How many subsets of $\mathbb{N}$ have the same cardinality as $\mathbb{N}$?
I realize that any of the class of functions $f:x\to (n\cdot x)$ gives a bijection between $\mathbb{N}$ and the subset of $\mathbb{N}$ whose members equal multiples of n. So, we have at least a countable infinity of sets which have the same cardinality of $\mathbb{N}$. But, we could remove a single element from any countably infinity subset of the natural numbers and we still will end up with a countably infinite subset of $\mathbb{N}$. So (the reasoning here doesn't seem quite right to me), do there exist uncountably many infinite subsets of $\mathbb{N}$ with the same cardinality of $\mathbb{N}$?

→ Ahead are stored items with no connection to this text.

(* ===== verification/_CoqProject ===== *)
-Q . S2P
Prelude.v
Format.v
Kernel.v
SimKernel.v
Buffer.v
BufferSpec.v
Objects.v
LogText.v
LogSpec.v
PollerOps.v
ChannelOps.v
ReactorInv.v
PollInv.v
ReactorLife.v
Scenario.v
ReactorSpec.v
LoopOps.v
LoopInv.v
Interleave.v
SocketOps.v
ConnOps.v
ServerOps.v
TurnOps.v
ThreadOps.v
ThreadSpec.v
AddressSpec.v
Frames.v
WorldInv.v
WorldSteps.v
ConnInv.v
HandlerInv.v
LifeInv.v
AcceptInv.v
SystemInv.v
SetupInv.v
EchoServer.v
EchoClient.v
SystemSpec.v
Turns.v
Lifetime.v
ServerSpec.v
ConnSpec.v
LoopSpec.v
EchoSpec.v
ConnFlow.v
EchoRun.v
ServerEnd.v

Also, is the class of all bijections $f: \mathbb{N} \to \mathbb{N}$ and a given countably infinite subset uncountably infinite or countably infinite?
Best Answer
One can write a bijection between $\mathrm{Fin}(\mathbb N)$ and $\mathbb N$, i.e. between the set of finite subsets of $\mathbb N$ and $\mathbb N$. For example: $$f(A)=\sum_{i\in A}2^i$$
Note that $A$ is finite so this is a well-defined function. It turns out that this is a bijection as well.
Then one can show that $\mathcal P(\mathbb N)\setminus\mathrm{Fin}(\mathbb N)$ is uncountable, and in fact equipotent to $\mathcal P(\mathbb N)$. This is because $k+\aleph_0=2^{\aleph_0}$ implies that $k=2^{\aleph_0}$. So if $k=|\mathcal P(\mathbb N)\setminus\mathrm{Fin}(\mathbb N)|$ then $k=2^{\aleph_0}=|\mathcal P(\mathbb N)|$.
To the second question, one can show that there are $2^{\aleph_0}$ permutations of $\mathbb N$. Therefore if $f\colon A\to\mathbb N$ is a bijection composing it with a permutation of $\mathbb N$ will result in another bijection. It is not hard to show that if we compose different permutations we have different bijections (i.e. they disagree on the value of some point in $A$). Therefore there are $2^{\aleph_0}$ many bijections between any two countable sets.
(I should also remarked that none of the points in this answer requires the axiom of choice.)